Sorry for the delay - I'm slowly returning from Christmas break.

I think if we can address the horizontal-op regressions

Err. As far as i was concerned, the horisontal-op changes *weren't* regressions,
because they all happen for the run lines where horisontal math is slow.
Do we actually want those to remain HOps?

then the other cases are pretty trivial to address - tweaking canonicalizeShuffleMaskWithHorizOp might help us.

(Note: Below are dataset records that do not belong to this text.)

(* ===== verification/SslProxying.v ===== *)
(** * SslProxying: which hosts are decrypted (proxy-core/src/ssl_proxying.rs,
    ssl_proxying_defaults.rs)

    [serde]'s decoding of a payload into the [New] or [Legacy] shape is outside
    the model: [Repr] is its result, with [None] for an absent field.  The
    bundled exclusion list is a parameter (a JSON file compiled in). *)

From S2P Require Import Prelude Str HostPattern.

(** ** Definitions *)

Record SslProxyingConfig := {
  cfg_include_enabled : bool;
  cfg_exclude_enabled : bool;
  cfg_include : list str;
  cfg_exclude : list str
}.

Definition should_intercept (c : SslProxyingConfig) (host : str) : bool :=
  if cfg_exclude_enabled c && matches_any (cfg_exclude c) host then false
  else if cfg_include_enabled c then matches_any (cfg_include c) host
  else true.

Record SslProxyEntry := { entry_pattern : str; entry_enabled : bool }.

Record SslProxyingSettings := {
  include_enabled : bool;
  exclude_enabled : bool;
  include : list SslProxyEntry;
  exclude : list SslProxyEntry
}.

Definition enabled_patterns (entries : list SslProxyEntry) : list str :=
  List.filter (fun p => negb (bool_decide (p = [])))
    (map (fun e => trim (entry_pattern e)) (List.filter entry_enabled entries)).

Definition to_runtime_config (s : SslProxyingSettings) : SslProxyingConfig :=
  {| cfg_include_enabled := include_enabled s; cfg_exclude_enabled := exclude_enabled s;
     cfg_include := enabled_patterns (include s);
     cfg_exclude := enabled_patterns (exclude s) |}.

(** The two payload shapes. *)
Inductive Repr :=
  | New (include_enabled exclude_enabled : option bool)
        (include exclude : option (list SslProxyEntry))
  | Legacy (include exclude : option (list str)).

Section Defaults.
  (** [default_ssl_proxying_exclusions()] *)
  Context (default_ssl_proxying_exclusions : list str).

Definition enabled_entry (pattern : str) : SslProxyEntry :=
  {| entry_pattern := pattern; entry_enabled := true |}.

Definition default_exclude_entries : list SslProxyEntry :=
  map enabled_entry default_ssl_proxying_exclusions.

Definition default_exclude_enabled : bool := true.

Definition default_settings : SslProxyingSettings :=
  {| include_enabled := false; exclude_enabled := true; include := [];
     exclude := default_exclude_entries |}.

Definition default_config : SslProxyingConfig := to_runtime_config default_settings.

Definition deserialize (r : Repr) : SslProxyingSettings :=
  match r with
  | New ie ee i e =>
      {| include_enabled := default false ie;
         exclude_enabled := default default_exclude_enabled ee;
         include := default [] i;
         exclude := default default_exclude_entries e |}
  | Legacy i e =>
      let i := default [] i in
      let e := default [] e in
      {| include_enabled := negb (bool_decide (i = []));
         exclude_enabled := true;
         include := map enabled_entry i;
         exclude := map enabled_entry e |}
  end.

(** ** Lemmas *)

Lemma normalize_trim s : normalize_host_token (trim s) = normalize_host_token s.
Proof. unfold normalize_host_token. by rewrite trim_idemp. Qed.

Lemma pattern_covers_trim p h ip : pattern_covers (trim p) h ip = pattern_covers p h ip.
Proof. unfold pattern_covers. by rewrite normalize_trim. Qed.

Lemma pattern_covers_blank h ip : pattern_covers [] h ip = false.
Proof. reflexivity. Qed.

(** Trimming patterns and dropping blank ones does not change a list. *)
Lemma matches_any_enabled es host :
  matches_any (enabled_patterns es) host =
  existsb (fun e => entry_enabled e && matches_any [entry_pattern e] host) es.
Proof.
  unfold matches_any, enabled_patterns. destruct (bool_decide _).
  { induction es as [|e es IH]; [done|]. cbn. by rewrite andb_false_r. }
  induction es as [|e es IH]; [done|]. cbn [List.filter existsb] in *.
  destruct (entry_enabled e); cbn [andb]; [|done].
  cbn [map List.filter]. rewrite orb_false_r, <- IH, <- pattern_covers_trim.
  destruct (decide (trim (entry_pattern e) = [])) as [He|He].
  - rewrite bool_decide_true by done. cbn [negb]. by rewrite He, pattern_covers_blank.
  - rewrite bool_decide_false by done. done.
Qed.

Lemma matches_any_existsb ps host :
  matches_any ps host = existsb (fun p => matches_any [p] host) ps.
Proof.
  unfold matches_any. destruct (bool_decide _).
  - induction ps as [|p ps IH]; [done|]. cbn. done.
  - induction ps as [|p ps IH]; [done|]. cbn. by rewrite orb_false_r, IH.
Qed.

Lemma matches_any_migrated ps host :
  matches_any (enabled_patterns (map enabled_entry ps)) host = matches_any ps host.
Proof.
  rewrite matches_any_enabled, (matches_any_existsb ps).
  induction ps as [|p ps IH]; [done|]. cbn [map existsb]. by rewrite IH.
Qed.

(** ** Properties *)

(** C33: The interception policy.  A host is decrypted exactly when no enabled
    exclude entry covers it (if the exclude switch is on) and some enabled
    include entry covers it (if the include switch is on): an enabled
    exclusion wins over any include, disabled and blank entries never count. *)
Theorem should_intercept_spec s host :
  should_intercept (to_runtime_config s) host = true ↔
  (exclude_enabled s = true →
     ∀ e, e ∈ exclude s → entry_enabled e = true → matches_any [entry_pattern e] host = false) ∧
  (include_enabled s = true →
     ∃ e, e ∈ include s ∧ entry_enabled e = true ∧ matches_any [entry_pattern e] host = true).
Proof.
  unfold should_intercept, to_runtime_config. cbn [cfg_exclude_enabled cfg_include_enabled
    cfg_exclude cfg_include]. rewrite !matches_any_enabled.
  assert (∀ es, existsb (fun e => entry_enabled e && matches_any [entry_pattern e] host) es = true ↔
    ∃ e, e ∈ es ∧ entry_enabled e = true ∧ matches_any [entry_pattern e] host = true) as Hex.
  { intros es. rewrite existsb_exists. setoid_rewrite andb_true_iff.
    setoid_rewrite list_elem_of_In. done. }
  destruct (exclude_enabled s && existsb _ (exclude s)) eqn:Hx.
  - apply andb_true_iff in Hx as [Hx He]. apply Hex in He as (e & Hin & Hen & Hm).
    split; [done|]. intros [Hno _]. rewrite (Hno Hx e Hin Hen) in Hm. done.
  - assert (exclude_enabled s = true → ∀ e, e ∈ exclude s → entry_enabled e = true →
      matches_any [entry_pattern e] host = false) as Hno.
    { intros Hen e Hin Hee. rewrite Hen in Hx. cbn in Hx. apply not_true_iff_false. intros Hm.
      assert (existsb (fun e => entry_enabled e && matches_any [entry_pattern e] host)
                (exclude s) = true) by (apply Hex; eauto). congruence. }
    destruct (include_enabled s) eqn:Hie.
    + rewrite Hex. naive_solver.
    + naive_solver.
Qed.

(** Migrating a legacy payload (plain string lists) preserves its policy:
    decrypt what is not excluded and, for a non-empty include list, only what
    is included. *)
Theorem legacy_migration_preserves_policy i e host :
  should_intercept (to_runtime_config (deserialize (Legacy (Some i) (Some e)))) host =
  negb (matches_any e host) && (bool_decide (i = []) || matches_any i host).
Proof.
  unfold should_intercept, to_runtime_config, deserialize.
  cbn [cfg_exclude_enabled cfg_include_enabled cfg_exclude cfg_include include_enabled
       exclude_enabled include exclude default andb].
  rewrite !matches_any_migrated. cbv [id]. destruct (matches_any e host); [done|]. cbn [negb andb].
  destruct (decide (i = [])) as [->|Hi]; [done|].
  by rewrite bool_decide_false by done.
Qed.

End Defaults.

(** The bundled exclusions at the time of writing. *)
Definition bundled_exclusions : list str :=
  map lit ["*.tiktokv.com"%str; "*.tiktokcdn.com"%str; "*.tiktok-row.net"%str; "*.snssdk.com"%str;
   "*.byteoversea.com"%str; "*.icloud.com"%str; "*.icloud.com.cn"%str; "*.apps.apple.com"%str;
   "*.itunes.apple.com"%str; "play.googleapis.com"%str; "android.clients.google.com"%str;
   "accounts.google.com"%str].

(** Out of the box, pinning hosts are relayed blind and everything else is decrypted. *)
Example default_policy :
  let c := default_config bundled_exclusions in
  should_intercept c (lit "gateway.icloud.com") = false ∧
  should_intercept c (lit "notaccounts.google.com") = true ∧
  should_intercept c (lit "Accounts.Google.com") = false.
Proof. vm_compute. done. Qed.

lebedev.ri marked an inline comment as done.Jan 3 2023, 5:11 PM
lebedev.ri added inline comments.
llvm/test/CodeGen/X86/haddsub-undef.ll
471

@RKSimon these no longer match because previously we had shuffle-fadd-shuffle,
so isHorizontalBinOp() called shouldUseHorizontalOp() with IsSingleSource=false,
and now we have shuffle-fadd, and shouldUseHorizontalOp() is called with IsSingleSource=false.
So this really doesn't look like a regression to me.

lebedev.ri added inline comments.Jan 3 2023, 5:14 PM
llvm/test/CodeGen/X86/haddsub-undef.ll
471

and now we have shuffle-fadd, and shouldUseHorizontalOp() is called with IsSingleSource=true, of course that is

FYI, these are the regressions i was aware of.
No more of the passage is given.